I will not leave you orphaned; I am coming to you. In a little while the world will no longer see me, but you will see me; because I live, you also will live. On that day you will know that I am in my Father, and you in me, and I in you. They who have my commandments and keep them are those who love me; and those who love me will be loved by my Father, and I will love them and reveal myself to them.” John 14:18-21
So bound to the Spirit is she, so in her is Christ, that the Fathers Blessings pour out through her.
It’s her humility, she wants none of the glory for herself, that allowed God to glorify her the most and allowed his glory to pour through her to us.
Which brings me back to the Rosary. If ever there comes a time again, like COVID (which I believe will come), when we don’t have access to the Mass, the worship we do should be the Rosary. The Rosary is an entrance into the Temple of Mary, a walk through the life of Christ with his Mother, the completed temple built on the foundation of Him. When the Virgin Mary gave this Psalter to Saint Dominic, she said that it was a battering ram. A battering ram tears down walls. It tears down sin which is a wall between us and God.
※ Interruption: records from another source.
(* ===== verification/DerivedService.v ===== *)
(** * Services over a sandbox's commands

    Models [crates/sandbox-driver/src/derived/service.rs], with the values of
    [crates/sandbox-driver/src/service.rs] it makes. The [{:?}] form of a string,
    which reads the Unicode tables of the standard library, is a parameter. Indexing
    a string inside a character panics: what may panic is an option. *)

From S2P Require Import Prelude Text Hex Shell Ids Sanitize Exec Errors Script.

#[local] Open Scope string_scope.
#[local] Open Scope list_scope.
#[local] Open Scope Z_scope.

Definition SERVICE_TIMEOUT : Z := 60 * 1000.
Definition STOP_GRACE_POLLS : Z := 10.
Definition PORT_POLL : Z := 500.
Definition LISTENING_PORTS_SCRIPT : string := dq
"if command -v ss >/dev/null 2>&1; then
  echo `SANDBOX_DRIVER_PORTS ss`
  ss -H -ltnp
  exit 0
fi
if [ -r /proc/net/tcp ] || [ -r /proc/net/tcp6 ]; then
  for file in /proc/net/tcp /proc/net/tcp6; do
    if [ -r `$file` ]; then
      echo `SANDBOX_DRIVER_PORTS procfs $file`
      cat -- `$file`
    fi
  done
  exit 0
fi
if command -v lsof >/dev/null 2>&1; then
  echo `SANDBOX_DRIVER_PORTS lsof`
  lsof -nP -iTCP -sTCP:LISTEN 2>/dev/null
  exit 0
fi
echo `SANDBOX_DRIVER_PORTS none`
".

Definition SERVICE_DIR_PREFIX : string := "sandbox-driver-service-".

Record ServiceSpec := mkService { service_command : string; service_dir_ : option string; service_env : gmap string string }.
Record ServiceStatus := mkStatus { status_id : string; running : bool; status_exit : option Z }.
Record ListeningPort := mkPort { port : Z; address : string; process : option string }.

Definition run (label command : string) : Script ExecResult := run_bash SERVICE_TIMEOUT label command.
(** ** Properties *)

(** A launch environment is the entry's own variables, and the ambient value
    of each other inherited name that is not a secret; when the local checks of the
    entry pass, it is a valid environment, no name of a secret is in it, and the
    secret names differ, so that secrets and environment never conflict. *)
Theorem launch_environment_spec name e ambient :
  (forall k v, launch_environment e ambient !! k = Some v <->
     entry_env e !! k = Some v \/ (entry_env e !! k = None /\ inherits e k /\ ambient !! k = Some v)) /\
  (local_error_of name e ambient = None ->
     env_ok (launch_environment e ambient) /\ NoDup (entry_secrets e) /\
     forall k, k ∈ entry_secrets e -> launch_environment e ambient !! k = None).
Proof.
  split; [apply launch_lookup|]. intros [Hv He]%local_checks.
  apply validate_entry_secrets in Hv as [Hnd Hs]. split_and!; [done..|]. intros k Hk.
  destruct (launch_environment e ambient !! k) as [v|] eqn:Ev; [|done].
  apply launch_lookup in Ev as [Ev|(_ & [_ Hn] & _)]; [|done]. by rewrite Hs in Ev.
Qed.

Lemma launch_environment_spec_witness :
  launch_environment (mkEntry "docker" ∅ ["HOME"] None None [] ∅ None)
    {[ "HOME" := "/root"; "PATH" := "/bin" ]} !! "HOME" = None.
Proof.
  refine (proj2 (proj2 (proj2 (launch_environment_spec "d" _ _) _)) "HOME" _).
  - vm_compute. reflexivity.
  - left.
Defined.

(** The written forms of a configuration and what they mean determine each
    other: a network policy and its flat form, a provider entry and its raw form.
    Hence an allow-list mode never loses its list, no other mode carries one, and
    a pinned checksum is never dropped beside development trust. *)
Theorem config_roundtrip raw_policy policy raw entry :
  (network_try_from raw_policy = Ok policy <-> raw_policy = network_into_raw policy) /\
  (entry_try_from raw = Ok entry <-> raw = raw_of_entry entry).
Proof.
  split.
  - split; [|intros ->; apply network_into_try_from].
    destruct raw_policy as [[] []]; cbn; intros E; try done; by injection E as <-.
  - unfold entry_try_from, raw_of_entry. destruct raw as [p c s pa [d|] [] a v i]; cbn; (split; [try done|]);
      try (intros [= <-]; done); destruct entry as [p' c' s' pa' [[]|] a' v' i']; cbn; intros [=]; by subst.
Qed.

(** Registrations: what a registry can be built into. *)
Inductive registered {F} : Registry F -> Prop :=
  | registered_new : registered registry_new
  | registered_plugins r f : registered r -> registered (set_plugins r f)
  | registered_builtin r kind f r' : registered r -> builtin r kind f = Ok r' -> registered r'.

(** However a registry was built, the Host and any entry that names a path or
    a trust are loaded as plugins, never as a built-in; a built-in is never
    replaced. *)
Theorem registry_spec {F} (r : Registry F) e : registered r ->
  (plugin e = "host" \/ path e <> None \/ trust e <> None -> registry_factory r e = plugins r) /\
  (forall kind f r' k g, builtin r kind f = Ok r' -> builtins r !! k = Some g -> builtins r' !! k = Some g).
Proof.
  intros Hr. assert (builtins r !! "host" = None) as Hhost.
  { induction Hr as [|r f _ IH|r kind f r' _ IH Hb]; [apply lookup_empty|done|].
    unfold builtin in Hb. destruct (String.eqb_spec kind "host"); cbn [orb] in Hb; [done|].
    destruct (is_set _); [done|]. injection Hb as <-. cbn. by rewrite lookup_insert_ne. }
  split.
  - unfold registry_factory. intros [Hh|[Hp|Ht]].
    + rewrite Hh, Hhost. by destruct (_ || _).
    + by destruct (path e).
    + destruct (trust e); [|done]. by rewrite orb_true_r.
  - unfold builtin. intros kind f r' k g. destruct (_ || _) eqn:E; [done|]. intros [= <-] Hk. cbn.
    apply orb_false_iff in E as [_ E]. rewrite lookup_insert_ne; [done|]. intros ->. by rewrite Hk in E.
Qed.

Lemma registry_spec_witness :
  registry_factory (mkRegistry {[ "docker" := 1 ]} (Some 2)) (mkEntry "host" ∅ [] None None [] ∅ None) = Some 2.
Proof.
  apply (proj1 (registry_spec (mkRegistry {[ "docker" := 1 ]} (Some 2)) (mkEntry "host" ∅ [] None None [] ∅ None)
    (registered_builtin (set_plugins registry_new 2) "docker" 1 _ (registered_plugins _ 2 registered_new) eq_refl))).
  left. reflexivity.
Defined.
(* ===== verification/Catalog.v ===== *)
(** * The provider catalog

    Models [crates/sandbox-driver/src/contract/catalog.rs]: entries, lazy
    activation, admission, routing by reference, inventory, shutdown and the
    sandbox builder. What lies outside — factories, runtimes, the secret store
    and the environment store — is the interface [Outside]: each call is answered
    as a function of all calls made before it, or not before a deadline; every
    call and its answer is logged in [log], newest first. An operation runs from
    its start to its end; [Race] interleaves activation with shutdown. The timeout
    of an inventory is a call that is not answered in time. The lemmas say what an
    operation leaves in place and which calls it adds; [CatalogSpec] has the properties. *)

From S2P Require Import Prelude Text Ids Units Contract Config.

#[local] Open Scope string_scope.
#[local] Open Scope list_scope.
#[local] Open Scope Z_scope.

Record PluginLocation := mkLocation {
  loc_kind : string; loc_path : option string; loc_trust : option PluginTrust }.

Record Activation := mkActivation {
  act_name : string;
  act_entry : ProviderEntry;
  act_schemas : ProviderSchemas;
  act_environment : gmap string string;
  act_secrets : gmap string string;
}.

Record WorkloadAdmission := mkAdmission { adm_spec : SandboxSpec; adm_credentials : gmap string string }.

Record Health := mkHealth { healthy : bool; health_message : option string }.

(** The answer of an awaited call, if it comes in time. *)
Inductive reply (A : Type) := Answered (r : result A Error) | Unanswered.
Arguments Answered {A} r.
Arguments Unanswered {A}.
Dominic was fighting the Albigensian heresy. This was a heresy that believed the material world and the body was bad. The ideology of transgenderism is Albigensian, an ideology that mutilates the body. Dominic was having trouble converting people, until she showed up with her Psalter. It is why Dominic’s preaching was finally heard. There’s grace in a Rosary prayed from the heart that comes from Mary as mediatrix of grace. When man destroys literal temples there’s nothing that can destroy the temple of Mary which was built by God Himself.
With each Our Father we invoke the will of God. With each Hail Mary she intercedes for us.
I do believe we are on the verge of a new Pentecost, hold Mary’s hand and keep your eyes on Jesus, just like she did.